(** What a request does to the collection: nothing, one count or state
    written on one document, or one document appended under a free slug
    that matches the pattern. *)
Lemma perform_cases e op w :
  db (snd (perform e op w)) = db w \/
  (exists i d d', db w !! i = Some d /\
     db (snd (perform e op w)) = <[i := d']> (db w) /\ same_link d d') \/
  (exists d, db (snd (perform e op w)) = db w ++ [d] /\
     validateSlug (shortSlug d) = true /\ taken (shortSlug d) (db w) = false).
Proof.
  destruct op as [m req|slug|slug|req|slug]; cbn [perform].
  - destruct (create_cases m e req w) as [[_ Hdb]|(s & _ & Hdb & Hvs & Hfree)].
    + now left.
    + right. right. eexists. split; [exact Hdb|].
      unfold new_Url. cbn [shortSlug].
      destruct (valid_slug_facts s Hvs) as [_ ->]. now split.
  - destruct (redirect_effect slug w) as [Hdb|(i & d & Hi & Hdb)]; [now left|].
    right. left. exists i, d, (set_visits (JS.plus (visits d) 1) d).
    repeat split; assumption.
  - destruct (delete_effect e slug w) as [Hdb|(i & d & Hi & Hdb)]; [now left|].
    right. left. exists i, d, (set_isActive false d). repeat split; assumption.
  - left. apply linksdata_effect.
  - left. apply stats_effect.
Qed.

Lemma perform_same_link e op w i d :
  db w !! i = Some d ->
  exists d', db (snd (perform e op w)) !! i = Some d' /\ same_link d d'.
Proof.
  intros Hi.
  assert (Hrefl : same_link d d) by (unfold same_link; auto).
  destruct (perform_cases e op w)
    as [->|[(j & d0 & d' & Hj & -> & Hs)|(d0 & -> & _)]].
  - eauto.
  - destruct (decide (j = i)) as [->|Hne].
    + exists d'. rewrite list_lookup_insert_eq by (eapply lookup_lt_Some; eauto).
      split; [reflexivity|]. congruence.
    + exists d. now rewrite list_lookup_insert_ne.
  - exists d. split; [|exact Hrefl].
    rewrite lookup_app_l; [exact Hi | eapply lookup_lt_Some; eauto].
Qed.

...

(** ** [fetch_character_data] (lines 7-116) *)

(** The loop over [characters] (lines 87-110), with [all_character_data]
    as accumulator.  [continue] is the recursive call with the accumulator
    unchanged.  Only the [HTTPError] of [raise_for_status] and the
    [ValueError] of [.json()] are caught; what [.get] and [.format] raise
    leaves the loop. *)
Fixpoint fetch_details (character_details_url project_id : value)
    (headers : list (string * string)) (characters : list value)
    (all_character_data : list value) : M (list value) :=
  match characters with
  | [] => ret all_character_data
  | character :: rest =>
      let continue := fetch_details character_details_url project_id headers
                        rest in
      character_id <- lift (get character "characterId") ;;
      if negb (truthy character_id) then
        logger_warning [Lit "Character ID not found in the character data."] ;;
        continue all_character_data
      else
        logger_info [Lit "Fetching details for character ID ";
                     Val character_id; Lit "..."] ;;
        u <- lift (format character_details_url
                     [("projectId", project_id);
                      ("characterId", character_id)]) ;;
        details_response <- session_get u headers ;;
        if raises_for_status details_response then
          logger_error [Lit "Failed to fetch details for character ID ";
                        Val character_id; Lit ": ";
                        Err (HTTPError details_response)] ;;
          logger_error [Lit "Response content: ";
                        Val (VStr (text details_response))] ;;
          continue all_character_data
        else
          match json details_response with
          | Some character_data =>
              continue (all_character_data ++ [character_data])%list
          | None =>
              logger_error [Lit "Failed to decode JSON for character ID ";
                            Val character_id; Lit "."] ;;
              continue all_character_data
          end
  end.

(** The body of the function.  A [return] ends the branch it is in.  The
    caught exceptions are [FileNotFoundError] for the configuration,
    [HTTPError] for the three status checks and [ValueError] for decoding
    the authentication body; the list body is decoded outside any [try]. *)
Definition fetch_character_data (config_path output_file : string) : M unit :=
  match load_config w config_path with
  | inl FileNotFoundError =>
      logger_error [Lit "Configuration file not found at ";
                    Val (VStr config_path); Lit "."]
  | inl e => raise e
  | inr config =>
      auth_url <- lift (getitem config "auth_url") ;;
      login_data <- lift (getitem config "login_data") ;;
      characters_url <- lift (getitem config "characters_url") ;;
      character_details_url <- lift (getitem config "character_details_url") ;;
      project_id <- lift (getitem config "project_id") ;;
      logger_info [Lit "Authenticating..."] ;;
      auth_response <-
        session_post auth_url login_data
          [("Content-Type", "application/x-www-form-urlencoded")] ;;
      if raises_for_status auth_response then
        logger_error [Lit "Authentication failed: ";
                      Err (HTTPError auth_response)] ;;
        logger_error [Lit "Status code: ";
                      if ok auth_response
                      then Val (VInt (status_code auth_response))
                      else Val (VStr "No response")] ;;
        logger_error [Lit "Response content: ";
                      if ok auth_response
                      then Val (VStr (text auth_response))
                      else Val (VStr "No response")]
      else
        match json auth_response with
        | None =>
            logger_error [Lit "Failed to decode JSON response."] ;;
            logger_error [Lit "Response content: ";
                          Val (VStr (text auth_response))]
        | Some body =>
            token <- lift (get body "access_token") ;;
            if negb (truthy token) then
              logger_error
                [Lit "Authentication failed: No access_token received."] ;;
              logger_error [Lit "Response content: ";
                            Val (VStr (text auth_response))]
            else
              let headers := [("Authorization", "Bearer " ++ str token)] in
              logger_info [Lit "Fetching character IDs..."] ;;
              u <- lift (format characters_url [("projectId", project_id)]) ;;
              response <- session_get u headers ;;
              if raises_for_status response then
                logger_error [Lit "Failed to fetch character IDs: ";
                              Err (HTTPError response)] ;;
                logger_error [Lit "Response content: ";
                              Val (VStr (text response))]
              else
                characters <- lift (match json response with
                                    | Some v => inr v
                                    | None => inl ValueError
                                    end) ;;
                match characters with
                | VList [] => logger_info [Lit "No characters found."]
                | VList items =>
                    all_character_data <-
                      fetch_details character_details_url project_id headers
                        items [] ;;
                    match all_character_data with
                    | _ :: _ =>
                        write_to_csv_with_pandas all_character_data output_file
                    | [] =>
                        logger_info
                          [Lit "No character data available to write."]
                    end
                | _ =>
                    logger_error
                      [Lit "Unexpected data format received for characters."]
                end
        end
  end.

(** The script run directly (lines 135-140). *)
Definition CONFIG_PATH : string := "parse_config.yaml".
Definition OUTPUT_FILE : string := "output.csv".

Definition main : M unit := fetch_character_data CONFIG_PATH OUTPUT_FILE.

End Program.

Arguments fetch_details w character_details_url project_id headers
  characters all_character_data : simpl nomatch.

EXERCISE BRIEF: Which lines of the listing contain the string "destruct"? Copy every one of them.

WRITTEN RESPONSE:
  destruct op as [m req|slug|slug|req|slug]; cbn [perform].
  - destruct (create_cases m e req w) as [[_ Hdb]|(s & _ & Hdb & Hvs & Hfree)].
      destruct (valid_slug_facts s Hvs) as [_ ->]. now split.
  - destruct (redirect_effect slug w) as [Hdb|(i & d & Hi & Hdb)]; [now left|].
  - destruct (delete_effect e slug w) as [Hdb|(i & d & Hi & Hdb)]; [now left|].
  destruct (perform_cases e op w)
  - destruct (decide (j = i)) as [->|Hne].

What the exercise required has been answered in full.